(Saved entries)
(** * Placeholder resolution and batch action engine

    A shallow embedding of [src/action_processing.py] and of the parts of
    [src/github_utils.py] it drives, followed by the properties of the
    engine that the specification states.

    Conventions of the embedding.
    - Python [str] values are [string]s whose characters are code points
      below 256; [str.strip], [str.lower] and the regular-expression class
      [\s] are written out for that range.
    - Python values read from YAML or JSON documents are [pyval]s: [None],
      booleans, integers, strings, lists and dictionaries (an association
      list in insertion order).  Floats and dates are left out.
    - A Python exception is a value of [exn]; a call that may raise returns
      an [outcome].  [try]/[except] is a [match] on the outcome.
    - The remote host (PyGithub) is a record of operations over an abstract
      world [W]; every call threads the world.
    - The libraries the code calls ([re], [yaml], [json], [fnmatch], the
      [repr] of containers) are the fields of a [Runtime] record.
    - Calls to [logger] and [print] have no effect on results and are
      omitted. *)

From stdpp Require Import gmap strings list pretty.
From Stdlib Require Import Ascii String ZArith Lia.

Local Open Scope string_scope.
Local Open Scope list_scope.

(** ** Python strings *)

Module PyStr.

Definition code (c : ascii) : N := N_of_ascii c.

(** [str.isspace] on one character, which is also the class [\s] of [re]
    for [str] patterns: TAB..CR, FS..US, SPACE, NEL and NBSP. *)
Definition is_space (c : ascii) : bool :=
  let n := code c in
  ((9 <=? n) && (n <=? 13) || (28 <=? n) && (n <=? 32)
   || (n =? 133) || (n =? 160))%N.

Definition is_empty (s : string) : bool :=
  match s with EmptyString => true | _ => false end.

(** Truth value of a [str]: non-empty. *)
Definition truthy (s : string) : bool := negb (is_empty s).

Fixpoint lstrip (s : string) : string :=
  match s with
  | String c s' => if is_space c then lstrip s' else s
  | EmptyString => EmptyString
  end.

Fixpoint rstrip (s : string) : string :=
  match s with
  | String c s' =>
      let r := rstrip s' in
      if is_space c && is_empty r then EmptyString else String c r
  | EmptyString => EmptyString
  end.

(** [s.strip()] *)
Definition strip (s : string) : string := rstrip (lstrip s).

Fixpoint lstrip_char (x : ascii) (s : string) : string :=
  match s with
  | String c s' => if Ascii.eqb c x then lstrip_char x s' else s
  | EmptyString => EmptyString
  end.

Fixpoint rstrip_char (x : ascii) (s : string) : string :=
  match s with
  | String c s' =>
      let r := rstrip_char x s' in
      if Ascii.eqb c x && is_empty r then EmptyString else String c r
  | EmptyString => EmptyString
  end.

(** [s.strip('/')] and the like, for a one-character argument. *)
Definition strip_char (x : ascii) (s : string) : string :=
  rstrip_char x (lstrip_char x s).

Definition lower_char (c : ascii) : ascii :=
  let n := code c in
  if ((65 <=? n) && (n <=? 90)
      || (192 <=? n) && (n <=? 222) && negb (n =? 215))%N
  then ascii_of_N (n + 32) else c.

(** [s.lower()] *)
Fixpoint lower (s : string) : string :=
  match s with
  | String c s' => String (lower_char c) (lower s')
  | EmptyString => EmptyString
  end.

(** [s.split(sep)] for a one-character separator: never an empty list. *)
Fixpoint split (sep : ascii) (s : string) : list string :=
  match s with
  | EmptyString => [EmptyString]
  | String c s' =>
      if Ascii.eqb c sep then EmptyString :: split sep s'
      else match split sep s' with
           | h :: t => String c h :: t
           | [] => [String c EmptyString]
           end
  end.

(** [needle in hay] *)
Fixpoint contains (needle hay : string) : bool :=
  String.prefix needle hay
  || match hay with
     | String _ h' => contains needle h'
     | EmptyString => false
     end.

(** [s.startswith(p)] *)
Definition startswith (s p : string) : bool := String.prefix p s.

(** [s.endswith(p)] for a one-character [p]. *)
Fixpoint ends_with_char (x : ascii) (s : string) : bool :=
  match s with
  | EmptyString => false
  | String c EmptyString => Ascii.eqb c x
  | String _ s' => ends_with_char x s'
  end.

(** [sep.join(l)] *)
Fixpoint join (sep : string) (l : list string) : string :=
  match l with
  | [] => EmptyString
  | [x] => x
  | x :: t => x +:+ sep +:+ join sep t
  end.

(** [str.replace(old, new[, count])]; [limit = None] is "no count". *)
Definition limit_reached (limit : option nat) : bool :=
  match limit with Some O => true | _ => false end.

Definition limit_pred (limit : option nat) : option nat :=
  match limit with Some n => Some (Nat.pred n) | None => None end.

Fixpoint replace_empty (new : string) (limit : option nat) (s : string)
  : string :=
  if limit_reached limit then s
  else match s with
       | EmptyString => new
       | String c s' =>
           new +:+ String c (replace_empty new (limit_pred limit) s')
       end.

Fixpoint replace_go (old new : string) (limit : option nat) (skip : nat)
    (s : string) : string :=
  match s with
  | EmptyString => EmptyString
  | String c s' =>
      match skip with
      | S k => replace_go old new limit k s'
      | O =>
          if negb (limit_reached limit) && String.prefix old s
          then new +:+ replace_go old new (limit_pred limit)
                         (Nat.pred (String.length old)) s'
          else String c (replace_go old new limit 0 s')
      end
  end.

Definition replace (old new : string) (limit : option nat) (s : string)
  : string :=
  if is_empty old then replace_empty new limit s
  else replace_go old new limit 0 s.

(** [int(s)]: surrounding white space, an optional sign, decimal digits
    with single underscores between them; [None] stands for [ValueError].
    The limit of CPython on the number of digits is left out. *)
Definition digit_of (c : ascii) : option Z :=
  let n := code c in
  if ((48 <=? n) && (n <=? 57))%N then Some (Z.of_N n - 48)%Z else None.

Fixpoint digits_go (acc : Z) (after_digit : bool) (s : string) : option Z :=
  match s with
  | EmptyString => if after_digit then Some acc else None
  | String c s' =>
      match digit_of c with
      | Some d => digits_go (10 * acc + d)%Z true s'
      | None =>
          if Ascii.eqb c "_" && after_digit then digits_go acc false s'
          else None
      end
  end.

Definition parse_int (s : string) : option Z :=
  match strip s with
  | String "-" s' => Z.opp <$> digits_go 0 false s'
  | String "+" s' => digits_go 0 false s'
  | s' => digits_go 0 false s'
  end.

(** [str(n)] for an [int]. *)
Definition str_of_Z (z : Z) : string := pretty z.
Definition str_of_nat (n : nat) : string := pretty n.
Definition str_of_bool (b : bool) : string := if b then "True" else "False".

End PyStr.


(** ** Template substitution engine ([action_processing.py], lines 12-26) *)

Module Template.
Import PyStr.

(** The longest prefix of [s] whose characters satisfy [p], and the rest:
    what a greedy [p*] consumes. *)
Fixpoint span (p : ascii -> bool) (s : string) : string * string :=
  match s with
  | String c s' =>
      if p c then let '(a, b) := span p s' in (String c a, b)
      else (EmptyString, s)
  | EmptyString => (EmptyString, EmptyString)
  end.

(** The class [[^}\s]]. *)
Definition is_name_char (c : ascii) : bool :=
  negb (Ascii.eqb c "}") && negb (is_space c).

(** A match of [\{\{\s*([^}\s]+)\s*\}\}] anchored at the start of [s]:
    the matched text (group 0), the name (group 1) and what follows.  The
    classes [\s] and [[^}\s]] are disjoint and [}] is in neither, so the
    greedy choice is the only one and backtracking never finds another
    match. *)
Definition match_token (s : string) : option (string * string * string) :=
  match s with
  | String "{" (String "{" s1) =>
      let '(ws1, s2) := span is_space s1 in
      let '(name, s3) := span is_name_char s2 in
      if is_empty name then None
      else
        let '(ws2, s4) := span is_space s3 in
        match s4 with
        | String "}" (String "}" rest) =>
            Some ("{{" +:+ ws1 +:+ name +:+ ws2 +:+ "}}", name, rest)
        | _ => None
        end
  | _ => None
  end.

(** What the scan of [re.sub] cuts a text into: the characters no match
    covers, and the matches, left to right and not overlapping. *)
Inductive piece :=
| Lit (c : ascii)
| Tok (group0 name : string).

Definition piece_text (p : piece) : string :=
  match p with
  | Lit c => String c EmptyString
  | Tok g0 _ => g0
  end.

Fixpoint concat_str (l : list string) : string :=
  match l with
  | [] => EmptyString
  | x :: t => x +:+ concat_str t
  end.

(** The scan, with the number of characters still covered by the last
    match in [skip]. *)
Fixpoint scan_from (skip : nat) (s : string) : list piece :=
  match s with
  | EmptyString => []
  | String c s' =>
      match skip with
      | S k => scan_from k s'
      | O =>
          match match_token s with
          | Some (g0, name, _) =>
              Tok g0 name :: scan_from (Nat.pred (String.length g0)) s'
          | None => Lit c :: scan_from 0 s'
          end
      end
  end.

Definition tokenize (s : string) : list piece := scan_from 0 s.

(** [replace_match]: the callback given to [re.sub]. *)
Definition replace_match (resolved_placeholders : gmap string string)
    (p : piece) : string :=
  match p with
  | Lit c => String c EmptyString
  | Tok g0 name => default g0 (resolved_placeholders !! name)
  end.

Definition render (resolved_placeholders : gmap string string)
    (ps : list piece) : string :=
  concat_str (map (replace_match resolved_placeholders) ps).

(** [process_placeholders_in_string] on a [str].  The callback returns a
    [str] for every match, so [re.sub] does not raise and the [except]
    branch is not taken. *)
Definition process_placeholders_in_string (text_to_process : string)
    (resolved_placeholders : gmap string string) : string :=
  render resolved_placeholders (tokenize text_to_process).

(** The same on a value that may be [None]: anything that is not a [str]
    is returned as it is. *)
Definition process_placeholders_in_opt (text_to_process : option string)
    (resolved_placeholders : gmap string string) : option string :=
  (fun t => process_placeholders_in_string t resolved_placeholders)
    <$> text_to_process.

(** The text a list of pieces stands for. *)
Definition text_of (ps : list piece) : string :=
  concat_str (map piece_text ps).

(** The names of the tokens among the pieces, and of a text. *)
Definition names_of (ps : list piece) : list string :=
  omap (fun p => match p with Tok _ n => Some n | Lit _ => None end) ps.

Definition token_names (s : string) : list string :=
  names_of (tokenize s).

(** The token grammar of the specification: two opening braces, optional
    white space, an identifier of one or more characters that are neither
    white space nor a closing brace, optional white space, two closing
    braces. *)
Fixpoint all_chars (p : ascii -> bool) (s : string) : bool :=
  match s with
  | EmptyString => true
  | String c s' => p c && all_chars p s'
  end.

Definition is_token (g0 n : string) : Prop :=
  exists ws1 ws2,
    g0 = "{{" +:+ ws1 +:+ n +:+ ws2 +:+ "}}"
    /\ all_chars is_space ws1 = true
    /\ all_chars is_space ws2 = true
    /\ all_chars is_name_char n = true
    /\ n <> "".

(** [substitute] applied twice gives what it gives once. *)
Definition idempotent_on (T : string) (M : gmap string string) : Prop :=
  process_placeholders_in_string (process_placeholders_in_string T M) M
  = process_placeholders_in_string T M.

(** No token of [T] has a name that is a key of [M] whose value holds a
    token itself. *)
Definition no_token_in_values (T : string) (M : gmap string string) : bool :=
  forallb (fun n => match M !! n with
                    | Some v => bool_decide (token_names v = [])
                    | None => true
                    end)
          (token_names T).

End Template.

(** ** Python values and path navigation ([github_utils.py], lines 882-919) *)

Inductive pykey :=
| KStr (s : string)
| KInt (z : Z)
| KBool (b : bool)
| KNone.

__What is expected__:
Look through the entries above and quote exactly the lines from the line with "if ((48 <=? n)" to the line with "(** The class", counting both of those lines.

__Exercise solution__:
  if ((48 <=? n) && (n <=? 57))%N then Some (Z.of_N n - 48)%Z else None.

Fixpoint digits_go (acc : Z) (after_digit : bool) (s : string) : option Z :=
  match s with
  | EmptyString => if after_digit then Some acc else None
  | String c s' =>
      match digit_of c with
      | Some d => digits_go (10 * acc + d)%Z true s'
      | None =>
          if Ascii.eqb c "_" && after_digit then digits_go acc false s'
          else None
      end
  end.

Definition parse_int (s : string) : option Z :=
  match strip s with
  | String "-" s' => Z.opp <$> digits_go 0 false s'
  | String "+" s' => digits_go 0 false s'
  | s' => digits_go 0 false s'
  end.

(** [str(n)] for an [int]. *)
Definition str_of_Z (z : Z) : string := pretty z.
Definition str_of_nat (n : nat) : string := pretty n.
Definition str_of_bool (b : bool) : string := if b then "True" else "False".

End PyStr.


(** ** Template substitution engine ([action_processing.py], lines 12-26) *)

Module Template.
Import PyStr.

(** The longest prefix of [s] whose characters satisfy [p], and the rest:
    what a greedy [p*] consumes. *)
Fixpoint span (p : ascii -> bool) (s : string) : string * string :=
  match s with
  | String c s' =>
      if p c then let '(a, b) := span p s' in (String c a, b)
      else (EmptyString, s)
  | EmptyString => (EmptyString, EmptyString)
  end.

(** The class [[^}\s]]. *)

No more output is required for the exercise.